**Extracted data:**
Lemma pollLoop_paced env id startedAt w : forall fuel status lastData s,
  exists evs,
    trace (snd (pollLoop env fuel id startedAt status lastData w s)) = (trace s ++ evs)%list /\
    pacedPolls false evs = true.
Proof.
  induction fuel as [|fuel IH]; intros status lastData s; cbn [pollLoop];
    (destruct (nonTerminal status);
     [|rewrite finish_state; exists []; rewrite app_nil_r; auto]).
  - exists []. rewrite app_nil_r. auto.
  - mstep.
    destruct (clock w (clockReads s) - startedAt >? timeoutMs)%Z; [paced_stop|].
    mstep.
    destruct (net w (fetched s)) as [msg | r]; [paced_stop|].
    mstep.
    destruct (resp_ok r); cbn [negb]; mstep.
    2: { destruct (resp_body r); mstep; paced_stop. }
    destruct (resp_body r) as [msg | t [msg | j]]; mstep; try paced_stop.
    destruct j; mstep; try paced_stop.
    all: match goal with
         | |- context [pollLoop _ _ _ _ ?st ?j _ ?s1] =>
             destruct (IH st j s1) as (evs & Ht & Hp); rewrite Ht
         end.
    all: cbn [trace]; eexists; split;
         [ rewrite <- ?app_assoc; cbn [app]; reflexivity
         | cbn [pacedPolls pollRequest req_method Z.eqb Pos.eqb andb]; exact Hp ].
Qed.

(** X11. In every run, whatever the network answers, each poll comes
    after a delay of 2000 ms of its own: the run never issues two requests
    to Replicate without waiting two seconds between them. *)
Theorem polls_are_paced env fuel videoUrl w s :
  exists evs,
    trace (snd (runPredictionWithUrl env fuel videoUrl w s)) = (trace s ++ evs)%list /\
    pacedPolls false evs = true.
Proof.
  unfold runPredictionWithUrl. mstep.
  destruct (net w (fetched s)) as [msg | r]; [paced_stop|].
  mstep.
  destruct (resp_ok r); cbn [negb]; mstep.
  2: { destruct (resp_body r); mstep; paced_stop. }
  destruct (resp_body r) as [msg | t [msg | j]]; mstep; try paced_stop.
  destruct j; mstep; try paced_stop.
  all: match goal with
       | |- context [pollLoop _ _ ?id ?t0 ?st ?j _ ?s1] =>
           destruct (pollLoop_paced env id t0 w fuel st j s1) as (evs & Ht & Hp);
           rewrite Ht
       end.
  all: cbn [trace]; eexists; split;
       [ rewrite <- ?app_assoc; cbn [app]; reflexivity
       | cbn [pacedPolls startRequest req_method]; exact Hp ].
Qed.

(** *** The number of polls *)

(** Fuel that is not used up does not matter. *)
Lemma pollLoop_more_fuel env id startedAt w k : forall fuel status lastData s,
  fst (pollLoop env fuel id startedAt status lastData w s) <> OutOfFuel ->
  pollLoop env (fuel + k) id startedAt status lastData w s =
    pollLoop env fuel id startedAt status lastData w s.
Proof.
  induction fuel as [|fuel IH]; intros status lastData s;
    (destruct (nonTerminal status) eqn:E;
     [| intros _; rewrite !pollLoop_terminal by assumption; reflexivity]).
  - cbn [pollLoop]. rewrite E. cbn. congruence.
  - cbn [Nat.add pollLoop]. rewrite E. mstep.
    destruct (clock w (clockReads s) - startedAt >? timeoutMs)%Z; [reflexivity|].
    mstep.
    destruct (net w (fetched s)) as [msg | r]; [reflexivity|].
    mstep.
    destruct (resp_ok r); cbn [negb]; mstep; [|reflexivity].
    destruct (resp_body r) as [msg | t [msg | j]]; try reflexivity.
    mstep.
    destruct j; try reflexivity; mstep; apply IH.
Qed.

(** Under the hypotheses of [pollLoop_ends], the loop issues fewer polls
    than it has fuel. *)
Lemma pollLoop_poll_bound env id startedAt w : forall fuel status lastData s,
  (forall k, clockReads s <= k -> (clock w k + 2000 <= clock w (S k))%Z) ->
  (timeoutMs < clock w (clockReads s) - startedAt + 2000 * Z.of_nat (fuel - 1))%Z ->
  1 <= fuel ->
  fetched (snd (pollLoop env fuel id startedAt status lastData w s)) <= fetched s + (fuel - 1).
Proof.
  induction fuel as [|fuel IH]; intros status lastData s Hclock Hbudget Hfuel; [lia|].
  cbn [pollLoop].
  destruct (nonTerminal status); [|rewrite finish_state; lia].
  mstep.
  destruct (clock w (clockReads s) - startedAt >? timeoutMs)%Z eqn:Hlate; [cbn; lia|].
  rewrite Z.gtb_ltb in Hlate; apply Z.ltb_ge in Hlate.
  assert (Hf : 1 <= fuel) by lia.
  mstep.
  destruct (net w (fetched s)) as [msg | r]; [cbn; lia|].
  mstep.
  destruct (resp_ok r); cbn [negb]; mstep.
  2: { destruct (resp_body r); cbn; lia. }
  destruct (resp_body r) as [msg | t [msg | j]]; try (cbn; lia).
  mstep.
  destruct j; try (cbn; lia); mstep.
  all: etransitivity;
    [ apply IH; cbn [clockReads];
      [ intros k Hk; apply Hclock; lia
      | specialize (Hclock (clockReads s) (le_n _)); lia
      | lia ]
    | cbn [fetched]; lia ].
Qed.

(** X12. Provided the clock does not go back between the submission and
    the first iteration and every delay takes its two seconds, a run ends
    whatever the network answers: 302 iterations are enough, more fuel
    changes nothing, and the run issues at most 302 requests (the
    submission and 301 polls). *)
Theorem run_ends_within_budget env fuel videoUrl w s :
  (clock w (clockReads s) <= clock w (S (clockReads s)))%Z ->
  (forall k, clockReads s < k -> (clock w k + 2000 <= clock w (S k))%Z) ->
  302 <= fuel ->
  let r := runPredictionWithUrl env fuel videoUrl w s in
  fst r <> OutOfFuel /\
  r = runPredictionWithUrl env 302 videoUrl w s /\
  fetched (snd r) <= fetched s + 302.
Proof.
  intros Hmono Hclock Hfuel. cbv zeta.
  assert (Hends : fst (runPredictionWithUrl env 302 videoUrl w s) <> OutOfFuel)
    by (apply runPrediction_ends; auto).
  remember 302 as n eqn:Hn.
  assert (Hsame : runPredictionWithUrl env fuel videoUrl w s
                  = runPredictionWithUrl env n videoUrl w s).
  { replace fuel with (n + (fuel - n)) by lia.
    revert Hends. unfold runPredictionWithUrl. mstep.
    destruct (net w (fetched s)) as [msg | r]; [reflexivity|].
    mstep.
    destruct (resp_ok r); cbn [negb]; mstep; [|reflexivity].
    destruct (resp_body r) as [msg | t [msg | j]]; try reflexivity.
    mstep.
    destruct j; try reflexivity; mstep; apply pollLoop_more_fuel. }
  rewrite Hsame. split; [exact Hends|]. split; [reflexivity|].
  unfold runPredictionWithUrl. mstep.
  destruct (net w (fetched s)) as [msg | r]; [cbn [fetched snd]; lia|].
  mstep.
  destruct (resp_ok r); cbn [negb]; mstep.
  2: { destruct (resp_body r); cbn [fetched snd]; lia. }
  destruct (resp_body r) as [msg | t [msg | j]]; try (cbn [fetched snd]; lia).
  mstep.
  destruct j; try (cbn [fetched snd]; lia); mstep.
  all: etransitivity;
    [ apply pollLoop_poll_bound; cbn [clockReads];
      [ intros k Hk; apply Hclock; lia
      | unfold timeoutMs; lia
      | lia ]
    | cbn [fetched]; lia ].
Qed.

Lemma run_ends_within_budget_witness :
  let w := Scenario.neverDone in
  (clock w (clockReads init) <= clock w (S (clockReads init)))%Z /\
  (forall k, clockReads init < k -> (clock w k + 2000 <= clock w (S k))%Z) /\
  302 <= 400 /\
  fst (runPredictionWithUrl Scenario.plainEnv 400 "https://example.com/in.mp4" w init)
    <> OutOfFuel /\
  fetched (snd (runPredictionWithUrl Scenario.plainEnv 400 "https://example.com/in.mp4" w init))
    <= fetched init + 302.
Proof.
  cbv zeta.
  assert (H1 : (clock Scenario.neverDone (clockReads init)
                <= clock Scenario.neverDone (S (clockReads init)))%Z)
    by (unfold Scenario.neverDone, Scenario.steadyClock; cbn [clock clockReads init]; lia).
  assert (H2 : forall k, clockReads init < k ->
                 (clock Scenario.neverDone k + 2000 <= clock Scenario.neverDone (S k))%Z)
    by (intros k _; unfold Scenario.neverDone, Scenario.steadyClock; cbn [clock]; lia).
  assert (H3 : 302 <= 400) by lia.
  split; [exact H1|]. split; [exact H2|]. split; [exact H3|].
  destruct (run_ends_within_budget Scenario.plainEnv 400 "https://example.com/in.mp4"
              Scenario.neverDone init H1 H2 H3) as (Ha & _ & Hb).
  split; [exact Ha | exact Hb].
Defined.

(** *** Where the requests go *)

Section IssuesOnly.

**Exercise details:** Every line above carrying the word "between" needs to be shown.

**Your response:**
    to Replicate without waiting two seconds between them. *)
(** X12. Provided the clock does not go back between the submission and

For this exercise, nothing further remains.